Ochenta y ocho personas celebraron ese año el Seder de Pesaj en el corazón de Hebrón. "Hemos abierto el camino en la historia" dijo Miriam Levinger "y nos sentímos profundamente conmovidos y excitados". Dos días después el Rabino Levinger anunciaba a la prensa que el grupo había decidido permanecer en Hebrón. Miembros de la Kneset, dignatarios e israelíes de todas partes de Israel, llegaron al Hotel del Parque para infundir ánimo a los pioneros.

El Ministro de Defensa, Moshé Dayan, no veía el momento de movilizar a los pioneros fuera del hotel. Él sugirió que se trasladaran a una base militar que cuidaba la ciudad. Ésto llevó a una ardiente discusión. Unos sentían que llevar a cabo la mudanza estrangularía el proyecto de los pioneros. Otros interpretaban que colocar la base militar a disposición del grupo implicaba un acto oficial de reconocimiento al proyecto. Seis semanas más tarde, los pioneros se trasladaron a la base militar.

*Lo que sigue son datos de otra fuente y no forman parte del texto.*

(* ===== verification/HttpServer.v ===== *)
(** * The HTTP server: src/http/HttpServer.h, src/http/HttpServer.cc,
    src/http/HttpSession.h

    A connection's bytes go through its parser; a complete request is handed
    to the handler registered for its path, if the limiter admits it.  The
    response is an object shared by the server, the handler and the callback
    the handler may pass on, so responses and callbacks live in a heap. *)

From Stdlib Require Import ZArith Lia.
From stdpp Require Import base list gmap strings.
From S2P Require Import Prelude Endian Buffer Interfaces Text StringMap Http Limiter.
Local Open Scope Z_scope.
Import Request Context.

Module HttpServer.

(** The closure [new Callback([=]{ ... })] of [onRequest]: what it captures. *)
Record Callback := mkCallback { cb_func : Limiter.Func; cb_response : nat }.

Section server.
Context {S W : Type} `{Countable S} `{SessionOps S W}.

(** [contexts]: [HttpSession::context_]; [session_context]: [Session::context_],
    where the server leaves the callback for the handler. *)
Record World := mkWorld {
  limiter_ : Vegas.Vegas;
  contexts : gmap S HttpContext;
  session_context : gmap S nat;
  callbacks : list (option Callback);
  responses : list (Response.HttpResponse S);
  net : W;
}.

Definition World_new (w : W) : World := mkWorld Vegas.Vegas_new ∅ ∅ [] [] w.

Definition set_limiter (v : Vegas.Vegas) (w : World) : World :=
  mkWorld v (contexts w) (session_context w) (callbacks w) (responses w) (net w).
Definition set_context (conn : S) (x : HttpContext) (w : World) : World :=
  mkWorld (limiter_ w) (<[conn := x]> (contexts w)) (session_context w) (callbacks w) (responses w) (net w).
Definition set_net (n : W) (w : World) : World :=
  mkWorld (limiter_ w) (contexts w) (session_context w) (callbacks w) (responses w) n.
Definition set_responses (l : list (Response.HttpResponse S)) (w : World) : World :=
  mkWorld (limiter_ w) (contexts w) (session_context w) (callbacks w) l (net w).

Definition getContext (conn : S) (w : World) : HttpContext :=
  default HttpContext_new (contexts w !! conn).

(** A pointer to a response is its place in the heap. *)
Definition get_response (rp : nat) (w : World) : res (Response.HttpResponse S) :=
  match responses w !! rp with Some r => Ok r | None => Err UB end.
Definition new_response (r : Response.HttpResponse S) (w : World) : nat * World :=
  (length (responses w), set_responses (responses w ++ [r]) w).
Definition put_response (rp : nat) (r : Response.HttpResponse S) (w : World) : World :=
  set_responses (<[rp := r]> (responses w)) w.
Lemma CloseReq_stream {O : Type} `{OutputStream O} `{!OutputLaws O} m :
  ok m -> appends (SerializeWithCachedSizes m) (SerializeToArray m).
Proof.
  intros _. apply appends_nil.
Qed.
End laws.
End CloseReq.

Module PingReply.
Record PingReply := mk { }.
Definition Clear : PingReply := mk.

Section code.
Context `{WireFormat}.
Definition field (tag : Z) : option (PingReply -> bytes -> option (PingReply * bytes)) :=
  None.
Definition MergePartialFromCodedStream : PingReply -> bytes -> option (PingReply * Z * bytes) := merge field.

Definition SerializeToArray (m : PingReply) : bytes :=
  [].

Definition ByteSize (m : PingReply) : Z :=
  0.

Definition SerializeWithCachedSizes {O : Type} `{OutputStream O} (m : PingReply) (output : O) : O :=
  output.

Definition MergeFrom (from m : PingReply) : PingReply :=
  m.
Definition CopyFrom (from : PingReply) : PingReply := MergeFrom from Clear.

Definition ok (m : PingReply) : Prop :=
  True.
End code.

Section laws.
Context `{WireLaws}.
Lemma PingReply_field_shrinks t parse m c m' r :
  field t = Some parse -> parse m c = Some (m', r) -> (length r <= length c)%nat.
Proof. done. Qed.

Lemma PingReply_size m : ok m -> zlen (SerializeToArray m) = ByteSize m.
Proof.
  done.
Qed.

Lemma PingReply_parse m : ok m -> merge_entire field Clear (SerializeToArray m) = Some m.
Proof.
  intros _. destruct m. exact (merge_entire_end field eq_refl PingReply_field_shrinks Clear).
Qed.

Lemma PingReply_stream {O : Type} `{OutputStream O} `{!OutputLaws O} m :
  ok m -> appends (SerializeWithCachedSizes m) (SerializeToArray m).
Proof.
  intros _. apply appends_nil.
Qed.
End laws.
End PingReply.

Module PingReq.
Record PingReq := mk { }.
Definition Clear : PingReq := mk.

Section code.
Context `{WireFormat}.
Definition field (tag : Z) : option (PingReq -> bytes -> option (PingReq * bytes)) :=
  None.
Definition MergePartialFromCodedStream : PingReq -> bytes -> option (PingReq * Z * bytes) := merge field.

Definition SerializeToArray (m : PingReq) : bytes :=
  [].

Definition ByteSize (m : PingReq) : Z :=
  0.

Definition SerializeWithCachedSizes {O : Type} `{OutputStream O} (m : PingReq) (output : O) : O :=
  output.

Definition MergeFrom (from m : PingReq) : PingReq :=
  m.
Definition CopyFrom (from : PingReq) : PingReq := MergeFrom from Clear.

Definition ok (m : PingReq) : Prop :=
  True.
End code.

Section laws.
Context `{WireLaws}.
Lemma PingReq_field_shrinks t parse m c m' r :
  field t = Some parse -> parse m c = Some (m', r) -> (length r <= length c)%nat.
Proof. done. Qed.

Lemma PingReq_size m : ok m -> zlen (SerializeToArray m) = ByteSize m.
Proof.
  done.
Qed.

Lemma PingReq_parse m : ok m -> merge_entire field Clear (SerializeToArray m) = Some m.
Proof.
  intros _. destruct m. exact (merge_entire_end field eq_refl PingReq_field_shrinks Clear).
Qed.

Lemma PingReq_stream {O : Type} `{OutputStream O} `{!OutputLaws O} m :
  ok m -> appends (SerializeWithCachedSizes m) (SerializeToArray m).
Proof.
  intros _. apply appends_nil.
Qed.
End laws.
End PingReq.

Module ConnectReq.
Record ConnectReq := mk { server_ : bytes; cookie_ : bytes; token_ : bytes }.
Definition Clear : ConnectReq := mk [] [] [].
Definition set_server (v : bytes) (m : ConnectReq) : ConnectReq := mk v (cookie_ m) (token_ m).
Definition set_cookie (v : bytes) (m : ConnectReq) : ConnectReq := mk (server_ m) v (token_ m).
Definition set_token (v : bytes) (m : ConnectReq) : ConnectReq := mk (server_ m) (cookie_ m) v.

Section code.
Context `{WireFormat}.
Definition field (tag : Z) : option (ConnectReq -> bytes -> option (ConnectReq * bytes)) :=
  if tag =? 10 then Some (read_then ReadUtf8 set_server) else
  if tag =? 18 then Some (read_then ReadUtf8 set_cookie) else
  if tag =? 26 then Some (read_then ReadString set_token) else
  None.
Definition MergePartialFromCodedStream : ConnectReq -> bytes -> option (ConnectReq * Z * bytes) := merge field.

Definition SerializeToArray (m : ConnectReq) : bytes :=
  (if 0 <? zlen (server_ m) then WriteStringToArray 1 (server_ m) else []) ++
  (if 0 <? zlen (cookie_ m) then WriteStringToArray 2 (cookie_ m) else []) ++
  (if 0 <? zlen (token_ m) then WriteStringToArray 3 (token_ m) else []).

Definition ByteSize (m : ConnectReq) : Z :=
  (if 0 <? zlen (server_ m) then 1 + StringSize (server_ m) else 0) +
  (if 0 <? zlen (cookie_ m) then 1 + StringSize (cookie_ m) else 0) +
  (if 0 <? zlen (token_ m) then 1 + StringSize (token_ m) else 0).

Definition SerializeWithCachedSizes {O : Type} `{OutputStream O} (m : ConnectReq) (output : O) : O :=
  let output := (if 0 <? zlen (server_ m) then WriteStringMaybeAliased 1 (server_ m) else id) output in
  let output := (if 0 <? zlen (cookie_ m) then WriteStringMaybeAliased 2 (cookie_ m) else id) output in
  let output := (if 0 <? zlen (token_ m) then WriteBytesMaybeAliased 3 (token_ m) else id) output in
  output.

Definition MergeFrom (from m : ConnectReq) : ConnectReq :=
  mk (if 0 <? zlen (server_ from) then server_ from else server_ m)
     (if 0 <? zlen (cookie_ from) then cookie_ from else cookie_ m)
     (if 0 <? zlen (token_ from) then token_ from else token_ m).
Definition CopyFrom (from : ConnectReq) : ConnectReq := MergeFrom from Clear.

Definition ok (m : ConnectReq) : Prop :=
  utf8_ok (server_ m) /\
  utf8_ok (cookie_ m) /\
  bytes_ok (token_ m).
End code.

Section laws.
Context `{WireLaws}.
Lemma ConnectReq_field_shrinks t parse m c m' r :
  field t = Some parse -> parse m c = Some (m', r) -> (length r <= length c)%nat.
Proof. unfold field. shrinks_field. Qed.

Lemma ConnectReq_size m : ok m -> zlen (SerializeToArray m) = ByteSize m.
Proof.
  intros (Hserver & Hcookie & Htoken). unfold SerializeToArray, ByteSize.
  rewrite ?zlen_app.
  rewrite (size_string 1) by (apply Hserver || fnum).
  rewrite (size_string 2) by (apply Hcookie || fnum).
  rewrite (size_string 3) by side.
  lia.
Qed.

El Rabino Levinger insistió en obtener comodidades para 120 personas, aunque el grupo era más pequeño en aquella época. El rabino fue acusado de soñador y poco realista. Sin embargo, a las pocas semanas el probó estar en lo cierto. Los 120 lugares de la base militar no podían acomodar a las centenas de personas que deseaban formar parte del grupo y renovar la vida judía en Hebrón.

"Recibimos Eretz Israel en bandeja de plata en 1967", explicaba Miriam Levinger. "Es un honor y un previlegio ser uno de los primeros en transformar el sueño del retorno a Hebrón en una realidad!.